**The task:**
In the records below, begin at the line that has "(** [buf[pos++] = x] *)" and stop after the line that has "Lemma splice_front xs"; quote those lines verbatim and nothing more.
######
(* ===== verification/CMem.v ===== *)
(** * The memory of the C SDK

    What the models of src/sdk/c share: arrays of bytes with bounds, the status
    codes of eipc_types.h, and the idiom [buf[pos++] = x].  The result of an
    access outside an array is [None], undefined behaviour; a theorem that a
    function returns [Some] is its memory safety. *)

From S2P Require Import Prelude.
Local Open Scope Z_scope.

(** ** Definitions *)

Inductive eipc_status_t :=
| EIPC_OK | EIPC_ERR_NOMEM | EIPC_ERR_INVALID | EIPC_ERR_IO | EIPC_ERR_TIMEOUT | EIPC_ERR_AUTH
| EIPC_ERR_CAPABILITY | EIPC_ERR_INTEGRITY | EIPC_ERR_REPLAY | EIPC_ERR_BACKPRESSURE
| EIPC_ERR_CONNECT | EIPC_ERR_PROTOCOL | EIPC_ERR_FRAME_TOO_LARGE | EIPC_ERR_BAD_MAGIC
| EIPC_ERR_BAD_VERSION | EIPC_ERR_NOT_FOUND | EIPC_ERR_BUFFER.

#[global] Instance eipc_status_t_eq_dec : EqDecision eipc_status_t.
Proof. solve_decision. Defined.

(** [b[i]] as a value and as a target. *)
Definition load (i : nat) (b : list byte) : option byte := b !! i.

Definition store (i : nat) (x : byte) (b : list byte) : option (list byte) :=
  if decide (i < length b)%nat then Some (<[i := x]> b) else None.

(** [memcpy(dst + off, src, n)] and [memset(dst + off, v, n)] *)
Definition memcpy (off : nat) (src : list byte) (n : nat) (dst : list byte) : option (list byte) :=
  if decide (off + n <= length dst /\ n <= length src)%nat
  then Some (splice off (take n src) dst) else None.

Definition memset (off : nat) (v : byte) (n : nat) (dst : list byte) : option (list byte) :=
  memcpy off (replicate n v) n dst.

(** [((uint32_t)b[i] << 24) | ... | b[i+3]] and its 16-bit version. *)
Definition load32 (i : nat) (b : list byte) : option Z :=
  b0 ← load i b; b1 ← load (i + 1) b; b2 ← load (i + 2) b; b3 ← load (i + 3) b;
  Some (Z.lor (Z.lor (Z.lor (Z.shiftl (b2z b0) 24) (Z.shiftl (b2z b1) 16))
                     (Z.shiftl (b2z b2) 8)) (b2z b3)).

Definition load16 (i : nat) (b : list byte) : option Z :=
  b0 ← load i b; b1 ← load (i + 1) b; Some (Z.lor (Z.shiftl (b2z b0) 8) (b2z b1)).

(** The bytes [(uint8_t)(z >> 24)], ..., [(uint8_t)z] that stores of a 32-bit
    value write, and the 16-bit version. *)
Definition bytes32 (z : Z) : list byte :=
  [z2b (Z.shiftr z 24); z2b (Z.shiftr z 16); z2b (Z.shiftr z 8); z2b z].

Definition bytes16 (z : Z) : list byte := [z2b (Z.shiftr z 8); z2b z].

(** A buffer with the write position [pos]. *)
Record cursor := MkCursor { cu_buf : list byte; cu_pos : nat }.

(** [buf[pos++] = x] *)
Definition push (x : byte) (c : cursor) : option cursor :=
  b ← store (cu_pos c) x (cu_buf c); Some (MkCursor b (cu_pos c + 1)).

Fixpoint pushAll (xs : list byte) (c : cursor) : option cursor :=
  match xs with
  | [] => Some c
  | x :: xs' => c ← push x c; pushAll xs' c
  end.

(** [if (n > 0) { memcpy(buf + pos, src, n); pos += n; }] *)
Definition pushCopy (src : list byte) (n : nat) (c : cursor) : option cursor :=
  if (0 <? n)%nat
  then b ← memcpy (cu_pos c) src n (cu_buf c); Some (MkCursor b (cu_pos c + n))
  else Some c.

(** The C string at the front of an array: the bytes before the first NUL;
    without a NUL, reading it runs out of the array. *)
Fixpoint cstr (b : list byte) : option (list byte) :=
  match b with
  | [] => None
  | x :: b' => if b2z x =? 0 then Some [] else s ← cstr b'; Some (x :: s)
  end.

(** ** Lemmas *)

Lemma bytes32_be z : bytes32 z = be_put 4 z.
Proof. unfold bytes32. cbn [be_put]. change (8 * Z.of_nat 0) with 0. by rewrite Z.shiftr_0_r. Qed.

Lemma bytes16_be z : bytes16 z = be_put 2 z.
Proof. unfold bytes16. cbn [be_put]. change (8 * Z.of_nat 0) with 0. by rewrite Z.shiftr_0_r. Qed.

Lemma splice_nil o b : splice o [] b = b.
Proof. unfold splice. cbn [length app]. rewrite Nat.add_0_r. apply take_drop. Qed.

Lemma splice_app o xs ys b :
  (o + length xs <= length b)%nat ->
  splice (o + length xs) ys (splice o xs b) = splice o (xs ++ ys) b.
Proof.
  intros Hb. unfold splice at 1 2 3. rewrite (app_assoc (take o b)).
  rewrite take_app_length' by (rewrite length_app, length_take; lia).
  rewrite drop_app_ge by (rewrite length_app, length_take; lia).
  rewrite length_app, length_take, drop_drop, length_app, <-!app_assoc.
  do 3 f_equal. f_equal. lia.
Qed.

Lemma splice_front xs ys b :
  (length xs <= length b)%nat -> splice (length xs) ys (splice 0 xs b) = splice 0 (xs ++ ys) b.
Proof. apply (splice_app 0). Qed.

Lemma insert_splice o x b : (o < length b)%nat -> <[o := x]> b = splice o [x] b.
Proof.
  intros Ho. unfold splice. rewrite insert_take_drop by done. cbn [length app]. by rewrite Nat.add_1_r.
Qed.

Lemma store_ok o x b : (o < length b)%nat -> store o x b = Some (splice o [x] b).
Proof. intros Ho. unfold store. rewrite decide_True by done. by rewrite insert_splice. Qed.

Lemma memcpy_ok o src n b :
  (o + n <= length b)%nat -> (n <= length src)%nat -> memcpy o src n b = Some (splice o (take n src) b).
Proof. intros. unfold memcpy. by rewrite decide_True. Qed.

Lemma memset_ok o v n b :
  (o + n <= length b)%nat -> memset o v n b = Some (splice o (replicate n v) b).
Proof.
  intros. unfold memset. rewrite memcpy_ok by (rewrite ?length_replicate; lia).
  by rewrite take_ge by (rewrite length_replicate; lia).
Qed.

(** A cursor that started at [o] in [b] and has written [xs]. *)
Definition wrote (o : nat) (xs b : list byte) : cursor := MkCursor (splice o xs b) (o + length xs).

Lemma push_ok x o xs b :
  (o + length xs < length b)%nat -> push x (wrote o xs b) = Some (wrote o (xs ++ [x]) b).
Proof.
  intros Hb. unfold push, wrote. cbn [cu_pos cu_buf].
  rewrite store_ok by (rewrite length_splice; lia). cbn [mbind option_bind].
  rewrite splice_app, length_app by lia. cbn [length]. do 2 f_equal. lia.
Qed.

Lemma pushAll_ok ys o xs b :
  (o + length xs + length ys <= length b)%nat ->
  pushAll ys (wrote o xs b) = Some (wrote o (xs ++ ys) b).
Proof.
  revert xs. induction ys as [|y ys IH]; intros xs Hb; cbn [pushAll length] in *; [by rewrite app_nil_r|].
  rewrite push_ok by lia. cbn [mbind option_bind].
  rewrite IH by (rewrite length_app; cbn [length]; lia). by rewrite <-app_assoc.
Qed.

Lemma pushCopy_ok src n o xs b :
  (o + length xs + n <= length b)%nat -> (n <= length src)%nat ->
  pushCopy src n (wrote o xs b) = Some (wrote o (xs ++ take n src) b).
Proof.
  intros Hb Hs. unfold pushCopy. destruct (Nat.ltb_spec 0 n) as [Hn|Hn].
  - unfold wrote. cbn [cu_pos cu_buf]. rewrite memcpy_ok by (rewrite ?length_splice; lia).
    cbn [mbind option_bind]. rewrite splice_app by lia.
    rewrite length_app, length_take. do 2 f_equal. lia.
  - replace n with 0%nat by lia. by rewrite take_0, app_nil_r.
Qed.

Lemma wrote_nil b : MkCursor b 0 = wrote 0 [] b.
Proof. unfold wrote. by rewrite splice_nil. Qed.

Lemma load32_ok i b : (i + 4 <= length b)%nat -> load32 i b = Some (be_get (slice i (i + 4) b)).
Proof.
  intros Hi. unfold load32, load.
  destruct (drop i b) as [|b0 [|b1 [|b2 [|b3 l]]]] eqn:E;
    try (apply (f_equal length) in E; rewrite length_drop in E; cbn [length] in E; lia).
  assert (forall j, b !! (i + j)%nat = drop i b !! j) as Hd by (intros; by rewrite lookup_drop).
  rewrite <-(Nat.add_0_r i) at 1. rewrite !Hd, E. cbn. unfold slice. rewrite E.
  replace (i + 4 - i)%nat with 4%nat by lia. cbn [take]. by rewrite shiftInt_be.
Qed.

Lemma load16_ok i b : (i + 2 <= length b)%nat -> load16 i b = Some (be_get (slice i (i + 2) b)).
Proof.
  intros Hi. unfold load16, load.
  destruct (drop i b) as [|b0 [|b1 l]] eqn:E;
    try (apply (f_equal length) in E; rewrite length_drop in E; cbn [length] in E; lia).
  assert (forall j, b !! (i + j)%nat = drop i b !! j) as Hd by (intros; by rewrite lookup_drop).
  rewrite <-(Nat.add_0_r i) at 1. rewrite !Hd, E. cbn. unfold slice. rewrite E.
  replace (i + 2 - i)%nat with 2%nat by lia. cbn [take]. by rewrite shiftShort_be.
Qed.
######
**Task output:**
(** [buf[pos++] = x] *)
Definition push (x : byte) (c : cursor) : option cursor :=
  b ← store (cu_pos c) x (cu_buf c); Some (MkCursor b (cu_pos c + 1)).

Fixpoint pushAll (xs : list byte) (c : cursor) : option cursor :=
  match xs with
  | [] => Some c
  | x :: xs' => c ← push x c; pushAll xs' c
  end.

(** [if (n > 0) { memcpy(buf + pos, src, n); pos += n; }] *)
Definition pushCopy (src : list byte) (n : nat) (c : cursor) : option cursor :=
  if (0 <? n)%nat
  then b ← memcpy (cu_pos c) src n (cu_buf c); Some (MkCursor b (cu_pos c + n))
  else Some c.

(** The C string at the front of an array: the bytes before the first NUL;
    without a NUL, reading it runs out of the array. *)
Fixpoint cstr (b : list byte) : option (list byte) :=
  match b with
  | [] => None
  | x :: b' => if b2z x =? 0 then Some [] else s ← cstr b'; Some (x :: s)
  end.

(** ** Lemmas *)

Lemma bytes32_be z : bytes32 z = be_put 4 z.
Proof. unfold bytes32. cbn [be_put]. change (8 * Z.of_nat 0) with 0. by rewrite Z.shiftr_0_r. Qed.

Lemma bytes16_be z : bytes16 z = be_put 2 z.
Proof. unfold bytes16. cbn [be_put]. change (8 * Z.of_nat 0) with 0. by rewrite Z.shiftr_0_r. Qed.

Lemma splice_nil o b : splice o [] b = b.
Proof. unfold splice. cbn [length app]. rewrite Nat.add_0_r. apply take_drop. Qed.

Lemma splice_app o xs ys b :
  (o + length xs <= length b)%nat ->
  splice (o + length xs) ys (splice o xs b) = splice o (xs ++ ys) b.
Proof.
  intros Hb. unfold splice at 1 2 3. rewrite (app_assoc (take o b)).
  rewrite take_app_length' by (rewrite length_app, length_take; lia).
  rewrite drop_app_ge by (rewrite length_app, length_take; lia).
  rewrite length_app, length_take, drop_drop, length_app, <-!app_assoc.
  do 3 f_equal. f_equal. lia.
Qed.

Lemma splice_front xs ys b :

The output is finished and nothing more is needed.